WHAT THE TASK REQUIRES
Somewhere below, one line contains "([pre] holds its" and a later line contains "End OutgoingStream.". Output those two lines and everything between them exactly, and nothing else.

RECORDED DATA
● ● ● ● ●

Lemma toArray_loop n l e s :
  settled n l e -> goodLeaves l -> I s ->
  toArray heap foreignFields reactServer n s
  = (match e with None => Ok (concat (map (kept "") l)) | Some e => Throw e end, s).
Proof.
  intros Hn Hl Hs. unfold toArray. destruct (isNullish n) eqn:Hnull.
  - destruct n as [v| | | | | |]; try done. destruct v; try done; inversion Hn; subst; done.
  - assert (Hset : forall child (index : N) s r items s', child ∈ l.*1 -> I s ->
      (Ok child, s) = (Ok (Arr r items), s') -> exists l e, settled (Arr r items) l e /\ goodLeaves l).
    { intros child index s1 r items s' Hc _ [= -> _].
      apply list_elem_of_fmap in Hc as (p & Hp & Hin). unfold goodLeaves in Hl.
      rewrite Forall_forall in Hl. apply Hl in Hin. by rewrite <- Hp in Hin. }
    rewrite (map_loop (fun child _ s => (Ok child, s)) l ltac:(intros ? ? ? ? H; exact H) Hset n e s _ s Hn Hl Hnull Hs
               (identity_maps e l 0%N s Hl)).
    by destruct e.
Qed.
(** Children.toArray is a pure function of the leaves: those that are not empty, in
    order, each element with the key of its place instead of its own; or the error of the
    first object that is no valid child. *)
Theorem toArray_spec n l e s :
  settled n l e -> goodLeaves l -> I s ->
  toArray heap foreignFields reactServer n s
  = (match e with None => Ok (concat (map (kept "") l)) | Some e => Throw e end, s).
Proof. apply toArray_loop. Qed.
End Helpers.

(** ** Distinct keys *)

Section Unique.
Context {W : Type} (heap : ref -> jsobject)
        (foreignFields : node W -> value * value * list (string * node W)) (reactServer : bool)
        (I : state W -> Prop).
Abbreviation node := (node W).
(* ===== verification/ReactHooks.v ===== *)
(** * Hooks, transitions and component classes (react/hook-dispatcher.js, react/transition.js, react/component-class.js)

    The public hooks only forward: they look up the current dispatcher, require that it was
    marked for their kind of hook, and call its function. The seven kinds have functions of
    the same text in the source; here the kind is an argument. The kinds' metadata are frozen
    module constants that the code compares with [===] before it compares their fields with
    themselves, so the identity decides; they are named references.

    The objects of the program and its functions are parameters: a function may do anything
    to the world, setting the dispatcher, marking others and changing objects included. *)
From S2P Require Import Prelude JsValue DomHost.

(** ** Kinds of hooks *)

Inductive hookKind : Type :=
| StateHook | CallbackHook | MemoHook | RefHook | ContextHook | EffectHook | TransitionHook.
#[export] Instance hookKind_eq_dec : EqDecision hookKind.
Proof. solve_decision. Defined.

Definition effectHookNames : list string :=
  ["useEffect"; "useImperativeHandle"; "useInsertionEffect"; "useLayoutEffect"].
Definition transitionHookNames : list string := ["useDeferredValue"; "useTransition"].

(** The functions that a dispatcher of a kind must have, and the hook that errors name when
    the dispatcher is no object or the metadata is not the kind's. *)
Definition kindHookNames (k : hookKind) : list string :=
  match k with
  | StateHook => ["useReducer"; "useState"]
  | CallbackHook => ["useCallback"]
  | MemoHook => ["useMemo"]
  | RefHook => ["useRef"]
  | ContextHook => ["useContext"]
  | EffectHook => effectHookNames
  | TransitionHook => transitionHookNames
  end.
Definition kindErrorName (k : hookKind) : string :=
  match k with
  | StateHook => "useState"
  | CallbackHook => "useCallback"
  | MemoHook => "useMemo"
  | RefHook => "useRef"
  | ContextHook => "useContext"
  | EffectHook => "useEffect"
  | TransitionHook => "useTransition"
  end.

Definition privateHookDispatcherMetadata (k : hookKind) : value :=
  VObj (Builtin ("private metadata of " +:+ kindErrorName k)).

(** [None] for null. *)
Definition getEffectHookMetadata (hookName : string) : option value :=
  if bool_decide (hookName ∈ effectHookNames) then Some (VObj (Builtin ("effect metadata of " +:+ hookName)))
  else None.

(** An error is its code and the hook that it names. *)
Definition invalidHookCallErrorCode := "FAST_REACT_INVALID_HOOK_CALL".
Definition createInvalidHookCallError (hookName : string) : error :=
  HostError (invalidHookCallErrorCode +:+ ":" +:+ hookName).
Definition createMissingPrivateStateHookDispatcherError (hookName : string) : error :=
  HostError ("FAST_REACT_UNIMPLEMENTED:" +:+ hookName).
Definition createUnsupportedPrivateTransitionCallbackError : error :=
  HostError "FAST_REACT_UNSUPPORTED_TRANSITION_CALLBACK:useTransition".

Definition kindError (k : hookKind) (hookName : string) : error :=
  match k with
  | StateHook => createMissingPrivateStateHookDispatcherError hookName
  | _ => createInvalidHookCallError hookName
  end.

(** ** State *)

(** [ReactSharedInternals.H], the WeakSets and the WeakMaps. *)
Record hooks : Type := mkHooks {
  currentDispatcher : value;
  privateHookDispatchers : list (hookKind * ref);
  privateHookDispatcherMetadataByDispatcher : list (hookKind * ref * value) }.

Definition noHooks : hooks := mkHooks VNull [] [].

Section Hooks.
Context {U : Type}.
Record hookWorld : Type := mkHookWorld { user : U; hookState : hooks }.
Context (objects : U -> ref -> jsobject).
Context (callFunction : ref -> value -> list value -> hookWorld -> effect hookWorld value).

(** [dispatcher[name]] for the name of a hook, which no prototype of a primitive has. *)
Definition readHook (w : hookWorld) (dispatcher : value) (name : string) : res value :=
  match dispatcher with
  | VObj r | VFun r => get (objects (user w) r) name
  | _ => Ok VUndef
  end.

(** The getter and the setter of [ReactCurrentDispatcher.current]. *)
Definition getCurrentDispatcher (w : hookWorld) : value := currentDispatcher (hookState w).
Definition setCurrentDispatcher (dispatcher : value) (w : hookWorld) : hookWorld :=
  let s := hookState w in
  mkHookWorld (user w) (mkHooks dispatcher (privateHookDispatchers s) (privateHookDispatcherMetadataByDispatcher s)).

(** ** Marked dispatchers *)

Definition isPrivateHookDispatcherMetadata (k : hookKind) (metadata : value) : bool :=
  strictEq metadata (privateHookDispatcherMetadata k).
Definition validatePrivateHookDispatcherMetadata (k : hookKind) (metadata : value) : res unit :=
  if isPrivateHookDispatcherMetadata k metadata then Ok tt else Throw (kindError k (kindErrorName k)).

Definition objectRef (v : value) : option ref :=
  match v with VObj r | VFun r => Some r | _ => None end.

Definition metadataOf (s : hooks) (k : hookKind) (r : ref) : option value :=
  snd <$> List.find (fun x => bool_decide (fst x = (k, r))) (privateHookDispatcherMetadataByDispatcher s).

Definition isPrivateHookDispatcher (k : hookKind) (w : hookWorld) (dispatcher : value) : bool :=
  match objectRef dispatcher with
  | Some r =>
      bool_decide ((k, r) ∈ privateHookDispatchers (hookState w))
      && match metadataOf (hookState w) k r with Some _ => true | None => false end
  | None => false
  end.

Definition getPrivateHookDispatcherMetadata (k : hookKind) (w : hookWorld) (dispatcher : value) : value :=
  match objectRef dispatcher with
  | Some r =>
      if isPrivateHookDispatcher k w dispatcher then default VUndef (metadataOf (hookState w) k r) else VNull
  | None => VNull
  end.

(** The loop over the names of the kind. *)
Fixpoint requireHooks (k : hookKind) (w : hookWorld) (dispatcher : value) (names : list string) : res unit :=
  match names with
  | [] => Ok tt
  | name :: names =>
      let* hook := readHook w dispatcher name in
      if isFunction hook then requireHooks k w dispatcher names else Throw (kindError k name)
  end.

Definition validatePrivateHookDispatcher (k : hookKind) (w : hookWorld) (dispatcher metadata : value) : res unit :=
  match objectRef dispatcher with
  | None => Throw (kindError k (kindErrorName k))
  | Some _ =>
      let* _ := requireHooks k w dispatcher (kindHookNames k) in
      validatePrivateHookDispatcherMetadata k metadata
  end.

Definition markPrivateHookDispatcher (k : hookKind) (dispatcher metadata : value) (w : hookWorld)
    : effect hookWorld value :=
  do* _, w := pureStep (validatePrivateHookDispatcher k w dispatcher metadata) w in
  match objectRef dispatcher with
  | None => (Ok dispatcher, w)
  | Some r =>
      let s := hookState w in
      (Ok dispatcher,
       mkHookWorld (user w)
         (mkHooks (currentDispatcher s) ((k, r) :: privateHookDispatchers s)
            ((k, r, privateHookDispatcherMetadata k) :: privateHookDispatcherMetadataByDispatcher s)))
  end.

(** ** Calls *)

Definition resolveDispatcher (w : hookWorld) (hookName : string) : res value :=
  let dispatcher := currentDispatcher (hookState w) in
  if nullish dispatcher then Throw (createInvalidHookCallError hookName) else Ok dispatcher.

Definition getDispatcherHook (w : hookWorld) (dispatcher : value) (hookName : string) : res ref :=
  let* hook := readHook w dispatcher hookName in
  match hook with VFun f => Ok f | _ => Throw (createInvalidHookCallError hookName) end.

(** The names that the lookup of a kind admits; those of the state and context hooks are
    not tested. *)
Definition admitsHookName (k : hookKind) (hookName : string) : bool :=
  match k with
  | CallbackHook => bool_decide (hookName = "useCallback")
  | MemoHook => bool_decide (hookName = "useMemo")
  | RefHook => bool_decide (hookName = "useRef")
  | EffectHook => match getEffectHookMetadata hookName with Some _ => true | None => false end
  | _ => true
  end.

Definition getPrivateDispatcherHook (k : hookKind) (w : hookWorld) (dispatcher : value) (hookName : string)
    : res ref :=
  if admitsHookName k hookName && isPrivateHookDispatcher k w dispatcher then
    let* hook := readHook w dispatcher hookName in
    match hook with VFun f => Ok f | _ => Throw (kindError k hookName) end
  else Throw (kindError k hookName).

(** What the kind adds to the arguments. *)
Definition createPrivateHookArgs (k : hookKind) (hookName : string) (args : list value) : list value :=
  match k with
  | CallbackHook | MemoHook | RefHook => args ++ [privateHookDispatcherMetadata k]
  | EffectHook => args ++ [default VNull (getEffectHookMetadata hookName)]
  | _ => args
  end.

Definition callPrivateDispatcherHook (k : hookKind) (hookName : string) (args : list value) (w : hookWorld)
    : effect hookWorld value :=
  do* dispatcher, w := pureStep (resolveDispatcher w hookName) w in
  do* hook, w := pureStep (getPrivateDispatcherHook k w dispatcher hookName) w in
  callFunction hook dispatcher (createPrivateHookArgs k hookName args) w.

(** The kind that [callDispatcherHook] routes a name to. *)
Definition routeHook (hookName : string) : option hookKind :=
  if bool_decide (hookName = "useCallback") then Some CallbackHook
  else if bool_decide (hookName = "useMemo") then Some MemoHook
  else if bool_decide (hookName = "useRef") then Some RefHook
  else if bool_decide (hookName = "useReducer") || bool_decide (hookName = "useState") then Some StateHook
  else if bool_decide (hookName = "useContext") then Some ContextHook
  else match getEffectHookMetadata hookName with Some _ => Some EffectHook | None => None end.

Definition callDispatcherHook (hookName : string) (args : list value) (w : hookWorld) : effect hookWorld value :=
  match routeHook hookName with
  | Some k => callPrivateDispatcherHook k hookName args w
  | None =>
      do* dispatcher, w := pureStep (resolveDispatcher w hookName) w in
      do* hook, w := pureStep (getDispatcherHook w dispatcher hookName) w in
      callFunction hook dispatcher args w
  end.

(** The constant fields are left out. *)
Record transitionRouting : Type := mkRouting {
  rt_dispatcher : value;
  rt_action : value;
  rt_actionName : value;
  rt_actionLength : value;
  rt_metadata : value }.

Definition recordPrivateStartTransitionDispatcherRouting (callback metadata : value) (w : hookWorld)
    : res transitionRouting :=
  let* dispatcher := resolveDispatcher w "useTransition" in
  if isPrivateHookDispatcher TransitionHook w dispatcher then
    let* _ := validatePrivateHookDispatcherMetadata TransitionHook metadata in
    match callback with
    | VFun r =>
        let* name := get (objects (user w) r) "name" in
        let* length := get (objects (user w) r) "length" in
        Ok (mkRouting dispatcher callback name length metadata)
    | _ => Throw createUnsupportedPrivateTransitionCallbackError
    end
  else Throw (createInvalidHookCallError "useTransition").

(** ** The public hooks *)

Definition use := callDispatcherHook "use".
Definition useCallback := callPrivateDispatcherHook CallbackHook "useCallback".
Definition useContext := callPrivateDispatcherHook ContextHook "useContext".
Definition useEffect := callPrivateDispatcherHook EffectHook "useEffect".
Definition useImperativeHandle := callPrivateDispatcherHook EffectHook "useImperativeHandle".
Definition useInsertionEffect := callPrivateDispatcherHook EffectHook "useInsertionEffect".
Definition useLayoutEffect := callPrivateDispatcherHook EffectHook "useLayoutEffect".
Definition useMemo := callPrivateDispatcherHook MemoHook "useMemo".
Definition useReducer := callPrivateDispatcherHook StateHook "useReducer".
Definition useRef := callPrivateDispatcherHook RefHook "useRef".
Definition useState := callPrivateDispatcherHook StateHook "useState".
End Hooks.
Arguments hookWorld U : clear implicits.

● ● ● ● ●

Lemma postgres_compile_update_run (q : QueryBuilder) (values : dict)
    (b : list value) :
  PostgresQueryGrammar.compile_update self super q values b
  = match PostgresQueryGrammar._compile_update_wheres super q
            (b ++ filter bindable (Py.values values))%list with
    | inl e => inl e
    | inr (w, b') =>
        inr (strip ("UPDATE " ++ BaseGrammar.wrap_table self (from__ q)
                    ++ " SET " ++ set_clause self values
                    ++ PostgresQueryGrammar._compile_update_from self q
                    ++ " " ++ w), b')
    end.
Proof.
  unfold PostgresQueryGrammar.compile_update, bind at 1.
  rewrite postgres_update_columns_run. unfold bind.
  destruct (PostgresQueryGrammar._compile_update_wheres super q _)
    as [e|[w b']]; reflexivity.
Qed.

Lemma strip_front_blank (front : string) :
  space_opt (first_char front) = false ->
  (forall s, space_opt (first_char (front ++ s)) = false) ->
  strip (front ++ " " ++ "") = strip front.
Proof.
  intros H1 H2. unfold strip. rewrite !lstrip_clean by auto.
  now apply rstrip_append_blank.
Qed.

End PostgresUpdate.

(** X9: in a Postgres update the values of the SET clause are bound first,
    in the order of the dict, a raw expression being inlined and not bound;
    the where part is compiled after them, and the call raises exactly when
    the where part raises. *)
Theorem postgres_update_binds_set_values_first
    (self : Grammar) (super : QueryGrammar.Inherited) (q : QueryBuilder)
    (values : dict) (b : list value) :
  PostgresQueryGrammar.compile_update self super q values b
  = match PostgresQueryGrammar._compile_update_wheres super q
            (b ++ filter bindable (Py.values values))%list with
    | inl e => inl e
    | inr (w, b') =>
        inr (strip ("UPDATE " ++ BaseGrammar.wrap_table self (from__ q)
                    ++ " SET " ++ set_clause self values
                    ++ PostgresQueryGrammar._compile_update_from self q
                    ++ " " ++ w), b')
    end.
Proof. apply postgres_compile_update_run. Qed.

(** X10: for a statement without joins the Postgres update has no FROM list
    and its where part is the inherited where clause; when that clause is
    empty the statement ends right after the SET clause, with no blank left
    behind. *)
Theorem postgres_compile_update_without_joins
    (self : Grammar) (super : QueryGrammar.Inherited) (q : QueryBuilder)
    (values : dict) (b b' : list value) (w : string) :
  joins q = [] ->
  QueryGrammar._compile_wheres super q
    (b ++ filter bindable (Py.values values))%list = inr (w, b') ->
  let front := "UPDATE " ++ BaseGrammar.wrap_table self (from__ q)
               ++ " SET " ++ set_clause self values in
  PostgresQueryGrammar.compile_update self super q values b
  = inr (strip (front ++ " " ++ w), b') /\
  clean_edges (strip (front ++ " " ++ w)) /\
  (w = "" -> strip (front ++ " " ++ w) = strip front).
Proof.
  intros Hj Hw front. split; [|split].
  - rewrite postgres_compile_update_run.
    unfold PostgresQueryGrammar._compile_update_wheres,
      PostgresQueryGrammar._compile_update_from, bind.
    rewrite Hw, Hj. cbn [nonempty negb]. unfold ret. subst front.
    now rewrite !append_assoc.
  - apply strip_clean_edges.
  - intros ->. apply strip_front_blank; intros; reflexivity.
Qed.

● ● ● ● ●

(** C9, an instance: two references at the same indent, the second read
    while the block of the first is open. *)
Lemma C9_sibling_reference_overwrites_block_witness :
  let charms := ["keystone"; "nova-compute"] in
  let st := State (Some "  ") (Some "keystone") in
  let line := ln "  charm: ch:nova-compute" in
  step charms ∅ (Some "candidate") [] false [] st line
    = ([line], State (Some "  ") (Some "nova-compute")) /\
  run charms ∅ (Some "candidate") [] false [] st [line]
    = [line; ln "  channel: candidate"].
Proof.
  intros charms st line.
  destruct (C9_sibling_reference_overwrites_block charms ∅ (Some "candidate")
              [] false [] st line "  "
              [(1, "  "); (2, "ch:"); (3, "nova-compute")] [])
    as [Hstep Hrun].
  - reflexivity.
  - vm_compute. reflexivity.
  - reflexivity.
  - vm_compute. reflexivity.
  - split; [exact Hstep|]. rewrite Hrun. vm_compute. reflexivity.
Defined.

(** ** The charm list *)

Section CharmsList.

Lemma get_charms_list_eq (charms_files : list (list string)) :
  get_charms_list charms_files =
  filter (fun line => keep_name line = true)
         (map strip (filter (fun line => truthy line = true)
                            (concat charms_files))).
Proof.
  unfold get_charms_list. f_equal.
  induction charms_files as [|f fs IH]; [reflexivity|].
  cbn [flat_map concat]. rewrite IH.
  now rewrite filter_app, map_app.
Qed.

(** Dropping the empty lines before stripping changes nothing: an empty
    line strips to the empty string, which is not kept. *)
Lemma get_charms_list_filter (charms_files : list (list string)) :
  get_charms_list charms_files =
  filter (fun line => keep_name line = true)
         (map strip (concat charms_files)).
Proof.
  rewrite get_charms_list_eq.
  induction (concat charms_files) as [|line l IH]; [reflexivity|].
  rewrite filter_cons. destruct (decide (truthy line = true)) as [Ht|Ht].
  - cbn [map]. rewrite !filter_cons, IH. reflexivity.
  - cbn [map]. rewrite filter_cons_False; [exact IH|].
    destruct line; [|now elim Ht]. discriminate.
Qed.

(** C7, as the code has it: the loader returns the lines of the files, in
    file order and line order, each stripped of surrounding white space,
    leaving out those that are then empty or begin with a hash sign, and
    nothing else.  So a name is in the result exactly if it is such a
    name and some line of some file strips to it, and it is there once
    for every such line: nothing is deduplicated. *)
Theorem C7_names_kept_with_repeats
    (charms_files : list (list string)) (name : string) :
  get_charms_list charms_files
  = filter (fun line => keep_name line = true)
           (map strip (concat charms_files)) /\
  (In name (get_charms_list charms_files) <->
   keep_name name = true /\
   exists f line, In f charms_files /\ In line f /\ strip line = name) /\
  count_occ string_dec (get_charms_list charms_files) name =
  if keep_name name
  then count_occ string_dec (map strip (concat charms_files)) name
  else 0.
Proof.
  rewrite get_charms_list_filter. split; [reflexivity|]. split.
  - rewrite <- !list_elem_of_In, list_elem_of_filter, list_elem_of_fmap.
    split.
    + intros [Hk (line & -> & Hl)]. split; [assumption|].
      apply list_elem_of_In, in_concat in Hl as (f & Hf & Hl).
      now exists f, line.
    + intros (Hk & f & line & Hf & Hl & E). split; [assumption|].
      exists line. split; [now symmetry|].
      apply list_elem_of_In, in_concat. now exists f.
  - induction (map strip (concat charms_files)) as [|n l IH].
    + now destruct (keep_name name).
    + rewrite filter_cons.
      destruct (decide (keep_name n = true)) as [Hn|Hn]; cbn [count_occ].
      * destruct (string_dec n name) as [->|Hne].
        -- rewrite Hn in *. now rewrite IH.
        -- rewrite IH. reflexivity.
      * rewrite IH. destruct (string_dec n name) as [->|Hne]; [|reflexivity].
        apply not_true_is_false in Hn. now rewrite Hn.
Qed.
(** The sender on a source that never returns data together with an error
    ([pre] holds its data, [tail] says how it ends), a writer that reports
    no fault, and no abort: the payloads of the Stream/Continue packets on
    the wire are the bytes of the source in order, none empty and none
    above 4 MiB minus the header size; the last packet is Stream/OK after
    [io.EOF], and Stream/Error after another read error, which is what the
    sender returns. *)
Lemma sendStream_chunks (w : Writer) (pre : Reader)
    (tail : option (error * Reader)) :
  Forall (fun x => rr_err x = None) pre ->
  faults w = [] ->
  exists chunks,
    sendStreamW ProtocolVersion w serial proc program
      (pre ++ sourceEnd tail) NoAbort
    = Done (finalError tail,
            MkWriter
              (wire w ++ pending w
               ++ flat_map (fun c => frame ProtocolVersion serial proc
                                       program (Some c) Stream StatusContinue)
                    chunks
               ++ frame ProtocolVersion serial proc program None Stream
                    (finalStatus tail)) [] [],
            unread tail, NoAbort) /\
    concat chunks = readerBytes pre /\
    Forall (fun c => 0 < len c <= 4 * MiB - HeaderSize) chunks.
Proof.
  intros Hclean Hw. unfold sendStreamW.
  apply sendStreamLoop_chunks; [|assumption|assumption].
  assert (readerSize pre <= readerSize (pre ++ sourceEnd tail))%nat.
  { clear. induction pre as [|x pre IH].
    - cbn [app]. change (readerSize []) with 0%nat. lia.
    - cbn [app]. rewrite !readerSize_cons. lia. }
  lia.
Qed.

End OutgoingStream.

● ● ● ● ●

WRITTEN SOLUTION
    ([pre] holds its data, [tail] says how it ends), a writer that reports
    no fault, and no abort: the payloads of the Stream/Continue packets on
    the wire are the bytes of the source in order, none empty and none
    above 4 MiB minus the header size; the last packet is Stream/OK after
    [io.EOF], and Stream/Error after another read error, which is what the
    sender returns. *)
Lemma sendStream_chunks (w : Writer) (pre : Reader)
    (tail : option (error * Reader)) :
  Forall (fun x => rr_err x = None) pre ->
  faults w = [] ->
  exists chunks,
    sendStreamW ProtocolVersion w serial proc program
      (pre ++ sourceEnd tail) NoAbort
    = Done (finalError tail,
            MkWriter
              (wire w ++ pending w
               ++ flat_map (fun c => frame ProtocolVersion serial proc
                                       program (Some c) Stream StatusContinue)
                    chunks
               ++ frame ProtocolVersion serial proc program None Stream
                    (finalStatus tail)) [] [],
            unread tail, NoAbort) /\
    concat chunks = readerBytes pre /\
    Forall (fun c => 0 < len c <= 4 * MiB - HeaderSize) chunks.
Proof.
  intros Hclean Hw. unfold sendStreamW.
  apply sendStreamLoop_chunks; [|assumption|assumption].
  assert (readerSize pre <= readerSize (pre ++ sourceEnd tail))%nat.
  { clear. induction pre as [|x pre IH].
    - cbn [app]. change (readerSize []) with 0%nat. lia.
    - cbn [app]. rewrite !readerSize_cons. lia. }
  lia.
Qed.

End OutgoingStream.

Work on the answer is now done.